__Exercise instructions__. Find "sure the chart" and "[filepath.Abs] and the" in the records below. Copy the lines holding them and every line between, exactly, and no others.

═════ Provided information ═════

Lemma applyMinMaxRelationshipsFilter_bounded records outgoing
    minRelationships maxRelationships :
  applyMinMaxRelationshipsFilter records outgoing minRelationships maxRelationships
  = filter (λ record,
              bounded minRelationships maxRelationships
                (relationCount outgoing records (selectedModuleElementId record)))
      records.
Proof.
  unfold applyMinMaxRelationshipsFilter.
  destruct (truthy minRelationships) eqn:Hmin;
    destruct (truthy maxRelationships) eqn:Hmax; cbn [negb andb]; cbn zeta.
  4: { assert (Hall : filter (λ _ : Neo4jComponentPath, true = true) records = records).
       { apply filter_all, Forall_forall. done. }
       rewrite Hall. symmetry.
       apply filter_all, Forall_forall. intros record _.
       unfold bounded. rewrite Hmin, Hmax. done. }
  all: apply filter_ext_elem; intros record _.
  all: rewrite withinRange_bounded, relationsMap_count; done.
Qed.

(** X21.  [applyMinMaxRelationshipsFilter] keeps, in their order, the
    records whose selected module is related, by the first dependency edges
    of the given records, to a number of different nodes that is within
    the bounds; a bound that is missing or 0 is no bound, and without
    bounds every record is kept. *)
Theorem applyMinMaxRelationshipsFilter_counts records outgoing
    minRelationships maxRelationships :
  applyMinMaxRelationshipsFilter records outgoing minRelationships maxRelationships
  = filter (λ record,
              bounded minRelationships maxRelationships
                (relationCount outgoing records (selectedModuleElementId record)))
      records
  ∧ (truthy minRelationships = false → truthy maxRelationships = false →
     applyMinMaxRelationshipsFilter records outgoing minRelationships maxRelationships
     = records).
Proof.
  split; [apply applyMinMaxRelationshipsFilter_bounded|].
  intros Hmin Hmax. rewrite applyMinMaxRelationshipsFilter_bounded.
  apply filter_all, Forall_forall. intros record _.
  unfold bounded. by rewrite Hmin, Hmax.
Qed.

Lemma applyMinMaxRelationshipsFilter_counts_witness :
  applyMinMaxRelationshipsFilter threeDependencies true (Some 0) None = threeDependencies.
Proof. by apply applyMinMaxRelationshipsFilter_counts. Defined.
(** * rhealpix-geo: the DGGS cell algebra of [rheal/dggs_classes.py]

    A shallow embedding of the [Cell] and [CellCollection] classes, followed
    by the properties of the specification that were checked against it. *)

From Stdlib Require Import ZArith Ascii String.
From stdpp Require Import countable.
From stdpp Require Import base tactics option list strings pretty sorting.

Open Scope string_scope.
Open Scope list_scope.

Set Warnings "-clear-no-such-hyp".

(** ** Exceptions *)

Inductive exn :=
  | TypeError | ValueError | NotImplementedError | IndexError | KeyError
  | AttributeError | RecursionError.

Inductive result (A : Type) :=
  | Ok (a : A)
  | Raise (e : exn).
Arguments Ok {A} a.
Arguments Raise {A} e.

Global Instance exn_eq_dec : EqDecision exn.
Proof. solve_decision. Defined.

Global Instance result_eq_dec {A} `{EqDecision A} : EqDecision (result A).
Proof. solve_decision. Defined.

Definition rbind {A B} (m : result A) (k : A → result B) : result B :=
  match m with
  | Ok a => k a
  | Raise e => Raise e
  end.

Global Instance result_bind : MBind result := λ A B k m, rbind m k.
Global Instance result_ret : MRet result := @Ok.
Global Instance result_fmap : FMap result := λ A B f m, rbind m (λ a, Ok (f a)).
(** [spawn_ok]: does the scheduler thread start; [callback]: is the
    callbacks pointer of the core non-NULL. *)
Definition janus_lua_init (spawn_ok : bool) (callback : bool)
    (config_path : option string) : M Z :=
  (stp <- gets stopping ;;
   if negb (stp =? 0) then ret (-1)
   else
     match callback, config_path with
     | true, Some path =>
         (* Read configuration *)
         let filename :=
           g_snprintf 255 (path ++ "/" ++ JANUS_LUA_PACKAGE ++ ".cfg") in
         JANUS_LOG LOG_VERB "Configuration file: %s" ;;
         match janus_config_parse filename with
         | None =>
             JANUS_LOG LOG_ERR "Failed to load configuration file for Lua plugin..." ;;
             ret (-1)
         | Some config =>
             let folder := janus_config_get_item_drilldown config "general" "path" in
             lua_folder <- match folder with
                           | Some it => g_strdup_opt (value it)
                           | None => ret None
                           end ;;
             let script := janus_config_get_item_drilldown config "general" "script" in
             (* if(script == NULL && script->value == NULL) *)
             missing <- match script with
                        | None => v <- item_value script ;; ret (negb (is_Some_b v))
                        | Some _ => ret false
                        end ;;
             if missing : bool then
               JANUS_LOG LOG_ERR "Missing script path in Lua plugin configuration..." ;;
               g_free lua_folder ;;
               ret (-1)
             else
               script_value <- item_value script ;;
               lua_file <- g_strdup_opt script_value ;;
               let conf := janus_config_get_item_drilldown config "general" "config" in
               lua_config <- match conf with
                             | Some it => g_strdup_opt (value it)
                             | None => ret None
                             end ;;
               (* Initialize Lua *)
               modify (set_lua_state true) ;;
               (* Now load the script *)
               match luaL_dofile script_value with
               | None =>
                   JANUS_LOG LOG_ERR "Error loading Lua script %s: %s" ;;
                   lua_close ;;
                   g_free lua_folder ;;
                   g_free lua_file ;;
                   ret (-1)
               | Some lua_isfunction =>
                   (* Make sure that all the functions we need are there *)
                   match find (fun f => negb (lua_isfunction f)) lua_functions with
                   | Some _ =>
                       JANUS_LOG LOG_ERR "Function '%s' is missing in %s" ;;
                       lua_close ;;
                       g_free lua_folder ;;
                       g_free lua_file ;;
                       ret (-1)
                   | None =>
                       modify (fun st => set_has_incoming
                         (has_incoming_rtp st || lua_isfunction "incomingRtp")
                         (has_incoming_rtcp st || lua_isfunction "incomingRtcp")
                         (has_incoming_data st || lua_isfunction "incomingData") st) ;;
                       (* Init the Lua script, in case it's needed *)
                       lua_call (Some "init"%string)
                         [match conf with
                          | Some {| value := Some c |} => LString c
                          | _ => LNil
                          end] ;;
                       modify (set_sessions ∅) ;;
                       modify (set_ids ∅) ;;
                       modify (set_events []) ;;
                       (* Launch the scheduler thread *)
                       if spawn_ok then
                         emit (EvThreadNew "lua scheduler") ;;
                         g_free lua_folder ;;
                         g_free lua_file ;;
                         g_free lua_config ;;
                         modify (set_gateway callback) ;;
                         modify (set_initialized 1) ;;
                         JANUS_LOG LOG_INFO "%s initialized!" ;;
                         ret 0
                       else
                         modify (set_initialized 0) ;;
                         JANUS_LOG LOG_ERR
                           "Got error %d (%s) trying to launch the Lua scheduler thread..." ;;
                         lua_close ;;
                         g_free lua_folder ;;
                         g_free lua_file ;;
                         g_free lua_config ;;
                         ret (-1)
                   end
               end
         end
     | _, _ => ret (-1)
     end)%C.
(** C6. An empty image makes [extractLightBars] throw, and an empty mask
    makes [filterLightBars] throw, before anything is computed: the world is
    left as it was. (The refinement, which is part of [extractLightBars],
    has no test of its own: past the guard its mask has as many elements as
    the image.) An exception ends the run of the stages that follow, and
    [main] reports it and returns -1; when the image cannot be loaded
    nothing but the title line has been printed. *)
Theorem empty_input_aborts (this : ImageProcessor) (binaryImage visualResult : Mat)
    (display_and_save : Results -> M unit) (w : World) :
  (empty_in w (image this) ->
   extractLightBars this w = (w, inl (ImageProcessorException MsgEmptyExtract)))
  /\ (empty_in w binaryImage ->
      filterLightBars this binaryImage visualResult w
      = (w, inl (ImageProcessorException MsgEmptyBinary)))
  /\ (forall src : Color, total (C1 (mask_of src)) = total (C3 src))
  /\ (forall (A B : Type) (stage : M A) (rest : A -> M B) (w' : World) (e : Exn),
        stage w = (w', inl e) -> bind stage rest w = (w', inl e))
  /\ (forall (w' : World) (e : Exn),
        main_try w = (w', inl e) -> main display_and_save w = (eprint e w', -1))
  /\ (match files w !! "hero.png" with
      | Some src => total (C3 src) = 0
      | None => True
      end ->
      exists w',
        main display_and_save w = (w', -1)
        /\ cerr w' = cerr w ++ [ImageProcessorException (MsgLoadFailed "hero.png")]
        /\ cout w' = cout w ++ [LineMain BannerTitle]
        /\ forall l p, heap w !! l = Some p -> heap w' !! l = Some p).
Proof.
  split; [ | split; [ | split; [ | split; [ | split]]]].
  - unfold empty_in. intros He. unfold extractLightBars, bind, Mat_empty.
    destruct (load w (image this)) as [p | ]; [rewrite He | ]; reflexivity.
  - unfold empty_in. intros He. unfold filterLightBars, bind, Mat_empty.
    destruct (load w binaryImage) as [p | ]; [rewrite He | ]; reflexivity.
  - apply mask_of_total.
  - intros A B stage rest w' e Hs. unfold bind. rewrite Hs. reflexivity.
  - intros w' e Hm. unfold main, bind. rewrite Hm. reflexivity.
  - intros Hfile.
    assert (Hthrow : exists w1,
              main_try w = (w1, inl (ImageProcessorException (MsgLoadFailed "hero.png")))
              /\ cerr w1 = cerr w /\ cout w1 = cout w ++ [LineMain BannerTitle]
              /\ forall l p, heap w !! l = Some p -> heap w1 !! l = Some p).
    { destruct (ImageProcessor_new_load_failed "hero.png"
                  (mkWorld (heap w) (files w) (cout w ++ [LineMain BannerTitle])
                     (cerr w) (fdivs w)) Hfile)
        as (w1 & Hc & He & Ho & _ & Hh).
      exists w1. split.
      - unfold main_try. unfold bind at 1. unfold print at 1.
        unfold bind at 1. rewrite Hc. reflexivity.
      - split; [exact He | ]. split; [exact Ho | exact Hh]. }
    destruct Hthrow as (w1 & Hm & Hc & Ho & Hh).
    exists (eprint (ImageProcessorException (MsgLoadFailed "hero.png")) w1).
    split; [unfold main, bind; rewrite Hm; reflexivity | ].
    cbn. rewrite Hc. repeat split; [exact Ho | exact Hh].
Qed.
(* ===== verification/Prelude.v ===== *)
(** * A verification development for the [helm/action] package

    The program (Go, package [action]) is a small deployment client.
    [Install] makes sure a chart is present in the local workspace, loads it
    and sends each of its manifests to the cluster by running
    [kubectl create -f -] once per manifest, in a fixed order of six
    categories.  [Update] bootstraps the home directory, makes sure the chart
    repository is cloned into the cache and updates it with git.

    ** The parts of the program and the files that model them

    - [Prelude] (this file): Go values shared by every component (the [error]
      value, the two-result convention [(v, err)] as [result]), the tactics and
      the hint database [helm], and the generic lemmas on lists and
      strings.
    - [Paths]: path names as lists of components, [filepath.Join],
      [filepath.Abs] and the resolution of a path against the working
      directory.
    - [Codec]: the format of the documents, module [Json]: structured
      values, their compact JSON text ([encode], [Marshal]) and a reader
      of that text ([decode], [Unmarshal]), with the round trip.
    - [Chart]: the chart model, a record of six ordered sequences of resource
      definitions ([model.Chart], which the sources only import), a
      resource definition being a list of fields with JSON values, and
      [manifests], the total order in which a chart is applied.
    - [Manifest]: the resource serialiser [manifest.MarshalJSON] as the
      specification describes it: the resource as an object, stamped with
      its [apiVersion]; [ReadJSON], which reads a document back; the schema
      [conforms] of a document; and the class [Lossless], the promise of
      the serialiser that [uploadManifests] relies on.
    - [Prog]: the calls the package makes to its environment ([os], [os/exec],
      [path/filepath], [log], [manifest], [model], [vcs], [Fetch]) as an
      indexed type [Op], programs over them as a free monad [prog], program
      equivalence with its [Proper] instances, and the interpreter [exec]
      which runs a program against any handler of the calls and records the
      trace of calls with their answers.  [runs_to] reads a run in big steps
      (result, final world, calls made) and composes along [bind].
    - [World]: a reference environment: the file system as a finite map from
      absolute paths to nodes, the working directory, the programs on the
      search path, the table of child processes with their standard input,
      the documents the cluster has accepted, the git clones and the log.
      Its handler [handle] answers every [Op].  [wf_fs] says that every node
      lives in a directory; the lemmas of the file show what [mkdir -p]
      does to such a file system.  The classes [Layout] and [Collaborators]
      are what the package takes from outside: its path constants, the
      serialiser and the admission decision of the cluster.
    - [Invariant]: what every call of the reference environment keeps:
      the frame of the file system and of the child processes, the
      invariant [wf_fs], and that the cluster and the log only grow; and
      what a program keeps whose writes go [along] a directory or stay
      [within] it.
    - [Child]: the life of a child process as a step relation
      [child_step] (pipe, streams, start, write, close, exit), what rule
      induction shows of it (the phase only advances, a child that has
      exited stays as it is), and that every call of the environment
      moves every child along it.
    - [Deploy]: the abstract specification of a deployment: the function
      [deploy] over the list of manifests and the cluster, and the relation
      [deploys] with the same content as rules.
    - [Kubectl]: [kubectlCreate] of [install.go].
    - [Upload]: [uploadManifests] of [install.go], its six loops, and the
      single loop [uploadLoop] over [manifests] it is equivalent to.
    - [Install]: [chartInstalled] and [Install] of [install.go].
    - [Documents]: the serialiser and the driver together: what
      [uploadManifests] writes to [kubectl] reads back as the chart, and
      [Install] keeps the schema of the documents of the cluster.
    - [Update]: [ensurePrereqs], [ensureHome] with its loop [mkdirLoop],
      [ensureRepo], [gitUpdate] and [Update] of [update.go].
    - [Invocations]: several invocations of the tool on one machine, each
      a process with its working directory, the rest of the world shared;
      the step relation [pool_step] (one call of one invocation), the
      schedules [play] that run it, and what invocations of [Update] on
      one home directory keep and lose when their calls interleave.

    ** How the code is modelled

    Every function of the package is one definition of type [prog R], written
    in the order of the Go text: a call to the environment is [call op], an
    early [return err] is the notation [check!] (or [←?] when the call also
    returns a value), [if err != nil { log.Die(...) }] is [or_die] or
    [get_or_die], and [log.Die] is [die], whose answer type is empty, so that
    nothing runs after it.  A Go function that returns [error] has type
    [prog (option error)], [None] being [nil].  A run that ends inside
    [log.Die], or that waits for a child that never exits, has no result:
    [returned] is [None].

    ** What the theorems show

    Theorems come in two groups.  Those about the order of calls are stated
    for every handler, so they hold whatever the environment answers:
    [uploadManifests] is the single loop over [manifests]; it serialises a
    prefix of that order and stops at the first failure; [kubectlCreate]
    that returns [nil] has made its nine calls in the order of the source;
    [ensureRepo] clones at most once and only after [CheckLocal] said no;
    [Update] ends the process on a failure of [filepath.Abs], with the
    empty string in its message where the path should be;
    the calls of [Install] come in the order look, fetch, load, upload;
    a run of [uploadManifests] makes at most ten calls and creates at most
    one child for each manifest; [kubectlCreate] does not look at what
    [Write] and [Close] answer, so that in two environments that differ
    in these answers only it does and returns the same ([Prog.ignores],
    [Prog.differ_on]).

    Those about the file system, the processes and the cluster are stated
    for the reference environment of [World]: [kubectlCreate] adds the
    document to the cluster exactly when the cluster admits it and always
    comes back; [uploadManifests] refines [deploy]; [chartInstalled] answers
    by the marker file; [Install] fetches exactly when the marker file is
    missing, then loads and deploys, and ends the process on a failure of
    fetch, load or upload; [ensureHome] makes the home directory with its
    subdirectories when nothing is there, ends the process on a file and
    makes nothing when the directory exists; [ensurePrereqs] looks for
    [git] then [kubectl]; [Update] on a fresh machine ends with one clone at
    the head of the remote, on a stale clone pulls in place, and on a home
    directory without its cache directory ends the process; each way in
    which [Update] ends the process (a missing program, a file in the way,
    a working copy of another remote, a failed clone, a failed pull) is a
    theorem that gives the message, the final world and the calls made.
    From [Invariant]: [Install] and [Update] keep the file system well
    formed however far they get and write to their own part of it only
    ([Update] along the home directory, [Install] along the directory of
    the chart in the workspace, without changing directory: the paths
    beside these hold what they held); [Install] takes no document back
    from the cluster, and what it adds are the documents of the resources
    it has serialised, in their order.  From [Child]: the child of
    [kubectlCreate] goes through its whole life and [uploadManifests]
    leaves no child running.

    The serialiser has its own theorems, in [Codec] and [Manifest]: the
    text of a value with no unsupported part reads back as the value
    ([Json.Unmarshal_encode]), [MarshalJSON] fails exactly on the resources
    with a value that has no JSON form, and its document reads back as
    the resource and the version ([ReadJSON_MarshalJSON]).  [Documents]
    carries them through the driver: in the reference environment with
    [MarshalJSON] as the serialiser, the n-th document written to
    [kubectl] reads back as the n-th manifest of the chart for [v1]; and
    for every serialiser that is [Lossless], [Install] leaves a cluster
    whose documents all conform to the schema when they did before.

    The package has no concurrency of its own and no lock on the home
    directory.  [Invocations] runs several invocations call by call over
    the shared world.  [Updates_isolated]: under every interleaving,
    invocations of [Update] on one absolute home directory leave the file
    system beside it, the cluster and the child processes alone and keep
    the file system well formed (by rule induction on [pool_step], from
    [Prog.calls_given]: the calls of [Update] given what the environment
    answers to [filepath.Abs] and [vcs.NewGitRepo]).  [Updates_in_turn]
    and [Updates_race]: on a home directory without a working copy, two
    invocations that run one after the other both return, the second
    pulling what the first cloned; when the second runs between the look
    of the first for a working copy and its clone, the first ends the
    process on [Could not create repository].

    Each theorem with hypotheses is applied to a concrete world in the
    section [sample] of its file, over the layout and the collaborators of
    [World.Sample].

    ** Bounds and assumptions

    - Paths are lists of components: a path string is assumed clean and the
      chart name is one component.  [filepath.Join] is concatenation.
    - The constants [WorkspaceChartPath], [CachePath] and [helmpaths] are
      declared in a file of the package that is not part of the sources at
      hand; they are the fields of the class [Layout] and the theorems hold
      for every layout.  The theorems on a fresh [Update] assume that
      [CachePath] is one of [helmpaths] and that no other entry of
      [helmpaths] lies below it, as git needs an empty directory.
    - The programs use no fuel: the loops of the package range over
      finite lists and are structural recursions, so every program
      terminates as soon as the environment answers; [exec] is a total
      function.  The reader [Json.decode] takes fuel, one unit for each
      value and each element of a sequence it reads; [Json.Unmarshal] gives
      it the length of the document, which is enough for every document
      [Json.encode] writes ([Json.size_length]), so the round trip is
      proved for [Unmarshal] itself.
    - The serialiser is modelled from the specification: the numbers of a
      resource are integers, a string is written with its quotes and
      backslashes escaped and every other character as it is, the fields
      of an object are written in their order, and an [apiVersion] field
      of the resource gives way to the version that is asked for.
    - In [World], [os.Stat] fails only when nothing is at the path,
      [os.MkdirAll] does not look at the permission bits, and
      [filepath.Abs] always answers; what [Update] does when it fails is
      proved for every environment ([Update_abs_failure]).
    - In [World], [Fetch] copies a chart from a cache of charts into the
      workspace and ends the process when the chart is not there or when
      something is in the way; [git clone] needs an answering remote and
      an empty target directory; [git pull] needs an answering remote.
    - The calls to [vcs] are answered by the environment at once: the
      processes that git itself runs are not in the table of child
      processes, which holds the children of [exec.Command] only.
    - In [Invocations] a call is one step: [git clone], [MkdirAll] and
      [Fetch] are not interrupted by the calls of another invocation.
    - In [World] a child process never fails to be created for lack of
      resources; [Start] fails exactly when the program is not on the search
      path, and the exit status of [kubectl] is a function of the cluster
      and of the document it is given ([admits]).  [Wait] on a child that
      still waits for input does not come back.  The order theorems do not
      depend on these choices.
    - Integers occur as the permission bits [0755] and as revision
      numbers of a remote only; no arithmetic is done on either.
    - Commands and pipes are named by numbers, and in [World] the pipe of
      a command has the number of the command.  [kubectlCreate_protocol]
      holds for every environment and says of each handle which call
      answered it, so that it tells the pipe from the command.

    ** Not modelled

    The parsing of a chart from disk ([model.Load]) and the body of
    [Fetch]: neither is part of the sources at hand and the specification
    gives no contract for them beyond their result, so they are calls
    that the environment answers.  The network behaviour of git, and the
    contents of files: a file is a node of the file system without data.
    Of JSON: numbers with a fraction or an exponent, the escapes of
    control characters and white space between the tokens of a document.
    Every line of [install.go] and [update.go] that is code is modelled;
    what is left of the two files is the package clause, the imports,
    comments and blank lines. *)

From Stdlib Require Export ssreflect.
From stdpp Require Export base option list strings.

═════

__Output below__.
    categories.  [Update] bootstraps the home directory, makes sure the chart
    repository is cloned into the cache and updates it with git.

    ** The parts of the program and the files that model them

    - [Prelude] (this file): Go values shared by every component (the [error]
      value, the two-result convention [(v, err)] as [result]), the tactics and
      the hint database [helm], and the generic lemmas on lists and
      strings.
    - [Paths]: path names as lists of components, [filepath.Join],
      [filepath.Abs] and the resolution of a path against the working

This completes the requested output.